There are many ways you can support your loved ones, it depends on the situations that surround your relationship. This is a general guide full of suggestions that can help you support the loved ones in your life who, just like me, are diagnosed with Type 2 diabetes. I have no experience with supporting someone with Type 1 and I wish you the best of luck with your journey, hopefully these suggestions can help guide you in the right direction.

What is Type 2 diabetes?

Type 2 is when the body cannot use insulin the way it should, also known as insulin resistance. The food we eat is broken down in to glucose which the body uses as fuel. The pancreas releases insulin to help get the glucose from your blood to the other cells in the body. When the body continues in-taking sugar, the pancreas creates excess insulin and eventually the body cannot keep up with production and that function becomes impaired and sugar begins building up in the bloodstream.

How do you manage it?

A photo of my sisters and I at my wedding having fun. We have fun when we're together and I love them.
My sisters and I at my wedding, laughing and having fun. We always have fun together, I don’t know what I would do without them.

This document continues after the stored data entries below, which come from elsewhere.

(** * arxiv-nest-go: feed ingestion pipeline

    A shallow embedding of the ingestion pipeline of arxiv-nest-go
    (internal/arxiv/parser.go, internal/arxiv/client.go, internal/db/queries.go
    and the scheduler of cmd/server/main.go), followed by the properties of
    the pipeline that the specification states, and by properties of the
    code around it: the queries of the store, the configuration
    (internal/config/config.go), the fetch cycle and the endpoints of
    internal/server/handlers.go.

    Go strings are immutable byte sequences: they are modelled as
    [list ascii].  Library functions of the Go standard library that the
    pipeline calls (regexp, strings, time, net/http, encoding/xml) are either
    modelled on bytes from their documented behaviour, or taken as section
    variables where only their interface matters. *)

From Stdlib Require Import Ascii String List ZArith Lia Bool.
From stdpp Require Import base option list sorting gmap strings.
(** * Certificate-Auth: the steganographic verification codec

    A shallow embedding of the backend of the repository:

    - [services/stegoService.js]  (LSB embedding and extraction),
    - [utils/hash.js]             (the hash helpers and what the module exports),
    - [services/cryptoService.js] (signature check),
    - [services/blockchainService.js] (the anchor check),
    - [routes/verify.js] and [routes/issue.js] (the two request handlers).

    Further down come the other helpers of [utils/hash.js], the lookup by
    hash of [services/blockchainService.js] with its route, and the key
    files of [services/cryptoService.js] with the two issuer routes.

    JavaScript strings are lists of UTF-16 code units, JSON values are an
    inductive type with [JSON.stringify] and [JSON.parse] written out, the
    carrier is the RGBA buffer that [ctx.getImageData(...).data] yields, one
    record per pixel.  An exception is a [Throw] result; [try]/[catch] is a
    match on it.  What the platform provides and the repository does not
    define (SHA-256, RSA, the ledger contract, the random sources, the
    canvas that writes a PNG, the file system under the key directory) is a
    field of a record that the functions take as an argument. *)

From Stdlib Require Import String Ascii NArith Arith Lia Bool List Permutation.
Import ListNotations.

(* ================================================================== *)
(** * JavaScript strings                                                *)
(* ================================================================== *)

Module Js.

(** A string is its sequence of UTF-16 code units (what [charCodeAt] reads
    and [String.fromCharCode] writes). *)
Definition jsstring := list N.

(** A literal of the source, written as a Rocq string. *)
Definition lit (s : string) : jsstring :=
  map N_of_ascii (list_ascii_of_string s).

Fixpoint eqb (a b : jsstring) : bool :=
  match a, b with
  | [], [] => true
  | x :: a', y :: b' => (x =? y)%N && eqb a' b'
  | _, _ => false
  end.

(** [s.slice(from, to)] for [0 <= from <= to]. *)
Definition slice {A} (from to : nat) (s : list A) : list A :=
  firstn (to - from) (skipn from s).

(** [s.slice(-n)]: the last [n] items. *)
Definition sliceLast {A} (n : nat) (s : list A) : list A :=
  skipn (length s - n) s.

(** [s.slice(0, -n)]: all but the last [n] items. *)
Definition sliceDropLast {A} (n : nat) (s : list A) : list A :=
  firstn (length s - n) s.

(** The result of a call that may throw. *)
Inductive Result (A : Type) : Type :=
| Ok (a : A)
| Throw (message : string).

Arguments Ok {A} a.
Arguments Throw {A} message.

Definition bind {A B} (r : Result A) (k : A -> Result B) : Result B :=
  match r with
  | Ok a => k a
  | Throw m => Throw m
  end.

(** [try { body } catch (error) { handler }]. *)
Definition tryCatch {A} (body : Result A) (handler : string -> Result A) : Result A :=
  match body with
  | Ok a => Ok a
  | Throw m => handler m
  end.

End Js.

Import Js.

Declare Scope js_scope.
Delimit Scope js_scope with js.
Notation "x <- r ;; k" := (bind r (fun x => k))
  (at level 61, r at next level, right associativity) : js_scope.
Open Scope js_scope.

(* ================================================================== *)
(** * JSON                                                              *)
(* ================================================================== *)

Module Json.

(** A JSON value.  A number is kept as its decimal literal: the codec never
    computes with one, it only asks whether the double it denotes is zero
    (truthiness).  An object is its member list in source order; a repeated
    key is resolved when a property is read (the last one wins, as
    [JSON.parse] has it). *)
Unset Elimination Schemes.
Inductive json : Type :=
| JNull
| JBool (b : bool)
| JNum (literal : jsstring)
| JStr (s : jsstring)
| JArr (items : list json)
| JObj (members : list (jsstring * json)).
Set Elimination Schemes.

(** ** Property access and truthiness *)

(** [v.key] for the keys the code reads ([mode], [data], [entries], [type],
    [transactionHash], [signature], [issuerId], [timestamp]): [None] is
    [undefined].  Among parsed values only an object holds one of them (the
    [entries] an array inherits is a method, which is no array and is never
    compared). *)
Fixpoint lookupLast (key : jsstring) (members : list (jsstring * json)) : option json :=
  match members with
  | [] => None
  | (k, v) :: rest =>
      match lookupLast key rest with
      | Some w => Some w
      | None => if Js.eqb k key then Some v else None
      end
  end.

Definition getProp (v : json) (key : string) : option json :=
  match v with
  | JObj members => lookupLast (lit key) members
  | _ => None
  end.

(** ** The number a literal denotes *)

Definition isDigit (c : N) : bool := ((48 <=? c) && (c <=? 57))%N.

(** The digits at the head of [s], read as a decimal numeral that
    continues [acc]: the numeral, the number of digits read, and what
    follows them. *)
Fixpoint readDigits (s : jsstring) (acc count : N) : N * N * jsstring :=
  match s with
  | c :: rest =>
      if isDigit c then readDigits rest (10 * acc + (c - 48))%N (count + 1)%N
      else (acc, count, s)
  | [] => (acc, count, [])
  end.

(** A literal of the JSON grammar without its sign, as the three numbers
    [(m, up, down)]: it denotes [m * 10^up / 10^down].  [m] is the digits
    before the exponent read as one numeral, [down] counts the digits
    behind the point and takes a negative exponent, [up] is an exponent
    that is not negative. *)
Definition decimalOf (literal : jsstring) : N * N * N :=
  let unsigned :=
    match literal with
    | c :: rest => if (c =? 45)%N then rest else literal
    | [] => []
    end in
  let '(whole, _, afterWhole) := readDigits unsigned 0 0 in
  let '(m, fractionDigits, afterFraction) :=
    match afterWhole with
    | c :: rest => if (c =? 46)%N then readDigits rest whole 0 else (whole, 0%N, afterWhole)
    | [] => (whole, 0%N, afterWhole)
    end in
  match afterFraction with
  | _ :: g :: rest =>
      if (g =? 45)%N then
        let '(e, _, _) := readDigits rest 0 0 in (m, 0%N, (fractionDigits + e)%N)
      else
        let '(e, _, _) := readDigits (if (g =? 43)%N then rest else g :: rest) 0 0 in
        (m, e, fractionDigits)
  | _ => (m, 0%N, fractionDigits)
  end.

(** The double nearest to what the literal denotes is zero: the literal
    denotes at most [2^-1075], half of the least positive double (the tie
    goes to zero, the even neighbour).  So [0], [-0.0], [0e5] and [1e-400]
    are zero and [5e-324] is not. *)
Definition roundsToZero (literal : jsstring) : bool :=
  let '(m, up, down) := decimalOf literal in
  (m * 10 ^ up * 2 ^ 1075 <=? 10 ^ down)%N.

(** JavaScript truthiness of a parsed value. *)
Definition truthy (v : json) : bool :=
  match v with
  | JNull => false
  | JBool b => b
  | JNum literal => negb (roundsToZero literal)
  | JStr s => match s with [] => false | _ => true end
  | JArr _ => true
  | JObj _ => true
  end.

(** Truthiness of a value that may be [undefined]. *)
Definition truthyProp (o : option json) : bool :=
  match o with
  | Some v => truthy v
  | None => false
  end.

Type 2 is managed using insulin, oral medications, and glucose monitors. Monitors are used at various times of the day to measure our blood sugar levels and can tell us if we are experiencing low-, high- or normal blood sugar levels. We use lancets to prick our finger to draw a drop of blood. We put a test strip in to our monitor and put it up to the drop of blood, hopefully it is enough of a sample, and the device reads it. For treatment, we take oral medications, mostly metformin. If we need an extra boost, we have a dose of insulin, which can be taken with every meal, at bedtime, or once a week.

What can I do to help in cases of emergency?

If we are having an emergency, it will most likely be the result of a low blood sugar episode. This could look like cold sweats, disorientation, fatigue, and light-headedness. This can be remedied with fast-acting glucose such as juice boxes, hard candy, glucose tablets, or any other sugary food or drink. On the extreme, we might have passed out and become unconscious. If this happens, call emergency services immediately. Hopefully we will have set up our Medical ID that can help emergency personnel treat us properly.

What can you eat?

Type 2 diabetics can eat whatever they choose to eat, as long as they mind the glycemic index (sugar content) or the amount of carbs in the foods they eat and the amount of insulin they need to inject after consuming food. Sugary foods and carbs are okay in MODERATION.

Beware of sugar-free, low-carb, etc labels. Just because it says sugar-free does not mean they are not filled with other alternatives. Most of the time when they say it is free of or low in something, companies have had to add something else to make it taste nearly the same to keep people coming back for more.

Most doctors will tell their patients that were recently diagnosed that they need to make a lifestyle change in order to control their blood sugar. My biggest advice for you is to support our new lifestyle. We may need to go out and exercise more, why not go on that walk around the neighborhood with us? We may need to cut out excess desserts from our diet, why not avoid eating sugary foods in front of us?

Please avoid micromanaging us, we know what we can and cannot eat. Please avoid chastising us, we know we shouldn’t eat that slice of pizza, just let us and make sure we don’t eat too much of it.

You do not need to tiptoe around us, just keep in mind that these changes could be drastically different from the lifestyle we lived before and it may be hard for us to change everything in our life in the beginning. Help make it easier for us, do it with us. Who knows, maybe that walk might help you keep diabetes away from yourself.